Task to carry out:
Print nothing but the lines below starting at the line that holds "as (lbs & lbe & qs & lps & Hlbs" and ending at the line that holds "Some (PyStr Queue)", including both, each exactly as written.

Supplied data:

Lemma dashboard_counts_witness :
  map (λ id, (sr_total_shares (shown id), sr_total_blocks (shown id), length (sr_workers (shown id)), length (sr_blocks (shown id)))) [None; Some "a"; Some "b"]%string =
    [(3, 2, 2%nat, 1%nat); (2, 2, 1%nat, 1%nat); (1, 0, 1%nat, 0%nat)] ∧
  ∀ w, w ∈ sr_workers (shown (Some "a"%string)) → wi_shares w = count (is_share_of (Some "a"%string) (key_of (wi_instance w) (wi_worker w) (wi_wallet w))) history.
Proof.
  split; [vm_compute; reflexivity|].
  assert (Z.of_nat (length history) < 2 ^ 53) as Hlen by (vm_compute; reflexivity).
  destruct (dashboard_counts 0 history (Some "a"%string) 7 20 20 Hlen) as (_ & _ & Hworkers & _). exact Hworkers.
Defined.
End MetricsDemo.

==

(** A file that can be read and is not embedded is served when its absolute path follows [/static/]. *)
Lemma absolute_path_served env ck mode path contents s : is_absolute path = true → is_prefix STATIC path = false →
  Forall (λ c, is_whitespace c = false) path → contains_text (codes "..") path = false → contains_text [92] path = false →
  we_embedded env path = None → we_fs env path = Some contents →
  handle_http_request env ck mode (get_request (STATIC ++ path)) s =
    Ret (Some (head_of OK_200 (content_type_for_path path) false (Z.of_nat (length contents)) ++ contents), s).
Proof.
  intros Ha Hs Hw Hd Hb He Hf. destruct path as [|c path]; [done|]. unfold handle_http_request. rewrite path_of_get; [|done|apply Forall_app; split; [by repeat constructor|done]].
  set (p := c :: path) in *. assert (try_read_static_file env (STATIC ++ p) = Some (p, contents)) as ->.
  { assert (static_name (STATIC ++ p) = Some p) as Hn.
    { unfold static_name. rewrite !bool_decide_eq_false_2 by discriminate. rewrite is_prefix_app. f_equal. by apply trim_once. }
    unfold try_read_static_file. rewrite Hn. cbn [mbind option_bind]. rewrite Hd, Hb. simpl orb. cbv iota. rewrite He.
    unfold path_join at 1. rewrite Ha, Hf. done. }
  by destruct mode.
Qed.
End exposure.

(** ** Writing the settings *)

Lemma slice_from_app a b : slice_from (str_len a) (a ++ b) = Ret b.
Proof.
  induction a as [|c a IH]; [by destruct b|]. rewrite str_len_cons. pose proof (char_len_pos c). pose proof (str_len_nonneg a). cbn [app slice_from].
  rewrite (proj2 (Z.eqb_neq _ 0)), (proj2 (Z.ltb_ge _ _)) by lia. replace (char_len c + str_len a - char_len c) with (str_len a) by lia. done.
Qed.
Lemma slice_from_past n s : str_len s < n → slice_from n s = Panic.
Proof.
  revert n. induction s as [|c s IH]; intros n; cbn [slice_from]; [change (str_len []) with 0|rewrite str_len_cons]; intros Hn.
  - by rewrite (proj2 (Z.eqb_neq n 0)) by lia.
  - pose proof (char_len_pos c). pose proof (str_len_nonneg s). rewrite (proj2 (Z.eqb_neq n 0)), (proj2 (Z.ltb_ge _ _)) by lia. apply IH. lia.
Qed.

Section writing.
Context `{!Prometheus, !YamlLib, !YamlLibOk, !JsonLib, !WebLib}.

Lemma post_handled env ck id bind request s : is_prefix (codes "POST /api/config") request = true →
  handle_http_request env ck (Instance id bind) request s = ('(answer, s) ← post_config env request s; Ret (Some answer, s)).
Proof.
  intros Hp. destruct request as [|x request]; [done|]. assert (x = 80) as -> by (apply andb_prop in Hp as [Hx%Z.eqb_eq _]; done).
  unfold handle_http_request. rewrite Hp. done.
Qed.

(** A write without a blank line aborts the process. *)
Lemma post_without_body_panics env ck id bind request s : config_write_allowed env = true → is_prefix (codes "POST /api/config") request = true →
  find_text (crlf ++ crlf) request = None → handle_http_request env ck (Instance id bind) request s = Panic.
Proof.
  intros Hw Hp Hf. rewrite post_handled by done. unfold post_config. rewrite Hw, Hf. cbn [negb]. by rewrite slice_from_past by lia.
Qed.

* * *

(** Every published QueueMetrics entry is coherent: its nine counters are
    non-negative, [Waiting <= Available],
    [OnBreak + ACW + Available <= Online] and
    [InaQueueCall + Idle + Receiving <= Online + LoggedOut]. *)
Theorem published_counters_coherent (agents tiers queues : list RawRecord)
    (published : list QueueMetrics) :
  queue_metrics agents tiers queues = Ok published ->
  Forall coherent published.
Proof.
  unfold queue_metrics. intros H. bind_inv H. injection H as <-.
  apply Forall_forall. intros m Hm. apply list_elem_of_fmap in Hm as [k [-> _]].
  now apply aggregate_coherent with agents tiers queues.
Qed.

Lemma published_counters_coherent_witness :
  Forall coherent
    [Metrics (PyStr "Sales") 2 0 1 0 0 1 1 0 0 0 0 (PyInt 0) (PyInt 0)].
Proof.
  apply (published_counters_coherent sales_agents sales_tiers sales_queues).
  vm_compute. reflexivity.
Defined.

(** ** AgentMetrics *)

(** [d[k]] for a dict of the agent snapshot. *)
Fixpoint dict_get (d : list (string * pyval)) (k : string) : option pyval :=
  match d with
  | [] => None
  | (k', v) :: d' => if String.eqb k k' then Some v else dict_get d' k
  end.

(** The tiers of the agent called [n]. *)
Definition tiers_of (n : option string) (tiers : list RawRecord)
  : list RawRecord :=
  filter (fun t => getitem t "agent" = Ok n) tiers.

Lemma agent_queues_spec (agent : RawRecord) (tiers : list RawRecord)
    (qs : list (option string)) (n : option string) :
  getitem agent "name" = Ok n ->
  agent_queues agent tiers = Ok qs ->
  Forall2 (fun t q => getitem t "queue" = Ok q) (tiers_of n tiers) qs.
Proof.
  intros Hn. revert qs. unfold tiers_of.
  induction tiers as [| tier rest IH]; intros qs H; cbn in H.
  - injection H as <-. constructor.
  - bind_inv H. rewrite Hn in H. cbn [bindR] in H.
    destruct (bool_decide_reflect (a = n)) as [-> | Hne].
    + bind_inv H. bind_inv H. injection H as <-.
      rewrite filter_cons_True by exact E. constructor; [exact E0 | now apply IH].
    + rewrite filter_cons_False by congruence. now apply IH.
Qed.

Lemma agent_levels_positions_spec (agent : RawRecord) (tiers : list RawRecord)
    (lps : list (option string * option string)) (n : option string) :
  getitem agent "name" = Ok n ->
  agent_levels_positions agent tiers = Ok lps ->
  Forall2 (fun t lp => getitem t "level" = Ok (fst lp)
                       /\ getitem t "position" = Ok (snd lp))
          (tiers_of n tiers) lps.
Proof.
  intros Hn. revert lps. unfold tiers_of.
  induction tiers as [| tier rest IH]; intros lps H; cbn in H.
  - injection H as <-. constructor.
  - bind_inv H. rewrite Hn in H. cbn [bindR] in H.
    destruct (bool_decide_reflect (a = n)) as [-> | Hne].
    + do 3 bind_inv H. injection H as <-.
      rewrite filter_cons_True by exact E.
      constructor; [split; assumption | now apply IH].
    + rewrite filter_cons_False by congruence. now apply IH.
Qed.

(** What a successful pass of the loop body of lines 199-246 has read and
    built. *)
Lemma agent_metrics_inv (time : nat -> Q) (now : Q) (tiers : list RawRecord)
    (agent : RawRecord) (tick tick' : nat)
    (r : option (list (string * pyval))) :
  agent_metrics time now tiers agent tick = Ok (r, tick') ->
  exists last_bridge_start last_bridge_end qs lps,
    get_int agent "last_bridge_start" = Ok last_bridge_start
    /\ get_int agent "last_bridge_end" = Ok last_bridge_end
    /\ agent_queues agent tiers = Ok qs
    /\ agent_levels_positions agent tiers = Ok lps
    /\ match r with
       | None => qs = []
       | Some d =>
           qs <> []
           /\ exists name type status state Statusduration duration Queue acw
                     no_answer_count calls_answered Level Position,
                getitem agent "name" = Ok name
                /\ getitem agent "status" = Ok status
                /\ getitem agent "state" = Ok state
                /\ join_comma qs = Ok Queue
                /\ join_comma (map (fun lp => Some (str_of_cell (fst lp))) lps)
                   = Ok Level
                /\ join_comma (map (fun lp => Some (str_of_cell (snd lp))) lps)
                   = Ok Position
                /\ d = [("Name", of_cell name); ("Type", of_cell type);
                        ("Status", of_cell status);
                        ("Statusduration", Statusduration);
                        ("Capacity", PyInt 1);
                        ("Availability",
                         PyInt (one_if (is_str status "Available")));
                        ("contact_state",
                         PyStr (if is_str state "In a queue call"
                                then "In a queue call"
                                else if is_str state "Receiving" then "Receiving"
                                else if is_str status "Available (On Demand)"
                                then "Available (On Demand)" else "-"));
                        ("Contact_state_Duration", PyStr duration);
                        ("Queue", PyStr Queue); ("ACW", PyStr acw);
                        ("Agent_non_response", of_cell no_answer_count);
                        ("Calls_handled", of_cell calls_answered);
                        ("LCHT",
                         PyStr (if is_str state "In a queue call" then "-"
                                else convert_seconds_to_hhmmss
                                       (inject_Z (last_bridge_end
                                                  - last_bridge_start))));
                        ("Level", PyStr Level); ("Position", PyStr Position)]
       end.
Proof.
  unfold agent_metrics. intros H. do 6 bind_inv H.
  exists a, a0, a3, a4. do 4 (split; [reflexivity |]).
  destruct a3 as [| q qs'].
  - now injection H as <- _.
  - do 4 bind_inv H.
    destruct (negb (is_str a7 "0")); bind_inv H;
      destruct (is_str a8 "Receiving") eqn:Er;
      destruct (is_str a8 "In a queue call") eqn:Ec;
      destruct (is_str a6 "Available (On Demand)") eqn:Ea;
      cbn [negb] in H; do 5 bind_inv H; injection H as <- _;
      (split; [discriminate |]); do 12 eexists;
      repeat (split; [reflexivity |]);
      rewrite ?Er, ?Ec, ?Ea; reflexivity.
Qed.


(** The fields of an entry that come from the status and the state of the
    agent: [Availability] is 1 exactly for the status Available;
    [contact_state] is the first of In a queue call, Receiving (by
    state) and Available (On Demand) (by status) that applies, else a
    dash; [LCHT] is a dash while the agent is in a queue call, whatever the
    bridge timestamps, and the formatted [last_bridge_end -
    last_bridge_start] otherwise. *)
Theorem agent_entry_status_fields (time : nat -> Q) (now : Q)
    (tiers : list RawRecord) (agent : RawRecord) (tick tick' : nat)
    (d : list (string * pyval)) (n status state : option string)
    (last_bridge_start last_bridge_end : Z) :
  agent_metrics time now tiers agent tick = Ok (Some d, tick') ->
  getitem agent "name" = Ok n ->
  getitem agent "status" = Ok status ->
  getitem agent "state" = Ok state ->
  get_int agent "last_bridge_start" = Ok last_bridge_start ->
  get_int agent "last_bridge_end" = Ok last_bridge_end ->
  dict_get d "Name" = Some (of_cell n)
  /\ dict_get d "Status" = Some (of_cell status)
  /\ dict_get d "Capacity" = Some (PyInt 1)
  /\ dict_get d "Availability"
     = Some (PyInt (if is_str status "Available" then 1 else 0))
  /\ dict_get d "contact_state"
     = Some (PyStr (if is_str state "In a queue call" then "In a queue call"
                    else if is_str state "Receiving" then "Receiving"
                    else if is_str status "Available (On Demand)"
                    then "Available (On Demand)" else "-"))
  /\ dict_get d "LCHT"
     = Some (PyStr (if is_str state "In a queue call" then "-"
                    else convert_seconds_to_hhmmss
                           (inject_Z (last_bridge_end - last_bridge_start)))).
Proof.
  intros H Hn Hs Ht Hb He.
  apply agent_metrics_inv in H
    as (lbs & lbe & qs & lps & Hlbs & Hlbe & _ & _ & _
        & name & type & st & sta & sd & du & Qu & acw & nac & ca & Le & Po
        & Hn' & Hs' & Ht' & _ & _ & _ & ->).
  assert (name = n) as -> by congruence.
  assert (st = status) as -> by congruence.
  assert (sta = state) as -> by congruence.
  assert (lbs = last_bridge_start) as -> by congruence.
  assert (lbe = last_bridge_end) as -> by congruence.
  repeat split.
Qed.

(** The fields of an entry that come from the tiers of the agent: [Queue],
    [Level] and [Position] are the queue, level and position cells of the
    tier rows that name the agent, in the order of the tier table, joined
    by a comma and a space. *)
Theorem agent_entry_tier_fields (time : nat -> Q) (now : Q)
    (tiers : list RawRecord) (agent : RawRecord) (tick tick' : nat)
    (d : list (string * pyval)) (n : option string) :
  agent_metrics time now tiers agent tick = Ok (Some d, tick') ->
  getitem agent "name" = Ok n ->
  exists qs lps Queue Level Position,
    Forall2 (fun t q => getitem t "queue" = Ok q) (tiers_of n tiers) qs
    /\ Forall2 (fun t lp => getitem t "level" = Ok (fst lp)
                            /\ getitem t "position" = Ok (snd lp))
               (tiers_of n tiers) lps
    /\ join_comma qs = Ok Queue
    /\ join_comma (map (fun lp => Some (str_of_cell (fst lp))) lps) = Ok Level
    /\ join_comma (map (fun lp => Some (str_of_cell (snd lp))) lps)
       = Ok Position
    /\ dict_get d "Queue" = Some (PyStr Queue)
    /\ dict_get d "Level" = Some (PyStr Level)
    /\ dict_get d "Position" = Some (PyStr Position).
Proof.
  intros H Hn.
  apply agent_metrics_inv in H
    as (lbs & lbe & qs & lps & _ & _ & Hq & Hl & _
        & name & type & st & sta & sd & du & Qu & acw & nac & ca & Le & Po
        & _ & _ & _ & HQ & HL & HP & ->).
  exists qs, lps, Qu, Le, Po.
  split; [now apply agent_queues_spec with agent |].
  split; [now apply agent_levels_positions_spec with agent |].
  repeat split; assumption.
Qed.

Written solution:
    as (lbs & lbe & qs & lps & Hlbs & Hlbe & _ & _ & _
        & name & type & st & sta & sd & du & Qu & acw & nac & ca & Le & Po
        & Hn' & Hs' & Ht' & _ & _ & _ & ->).
  assert (name = n) as -> by congruence.
  assert (st = status) as -> by congruence.
  assert (sta = state) as -> by congruence.
  assert (lbs = last_bridge_start) as -> by congruence.
  assert (lbe = last_bridge_end) as -> by congruence.
  repeat split.
Qed.

(** The fields of an entry that come from the tiers of the agent: [Queue],
    [Level] and [Position] are the queue, level and position cells of the
    tier rows that name the agent, in the order of the tier table, joined
    by a comma and a space. *)
Theorem agent_entry_tier_fields (time : nat -> Q) (now : Q)
    (tiers : list RawRecord) (agent : RawRecord) (tick tick' : nat)
    (d : list (string * pyval)) (n : option string) :
  agent_metrics time now tiers agent tick = Ok (Some d, tick') ->
  getitem agent "name" = Ok n ->
  exists qs lps Queue Level Position,
    Forall2 (fun t q => getitem t "queue" = Ok q) (tiers_of n tiers) qs
    /\ Forall2 (fun t lp => getitem t "level" = Ok (fst lp)
                            /\ getitem t "position" = Ok (snd lp))
               (tiers_of n tiers) lps
    /\ join_comma qs = Ok Queue
    /\ join_comma (map (fun lp => Some (str_of_cell (fst lp))) lps) = Ok Level
    /\ join_comma (map (fun lp => Some (str_of_cell (snd lp))) lps)
       = Ok Position
    /\ dict_get d "Queue" = Some (PyStr Queue)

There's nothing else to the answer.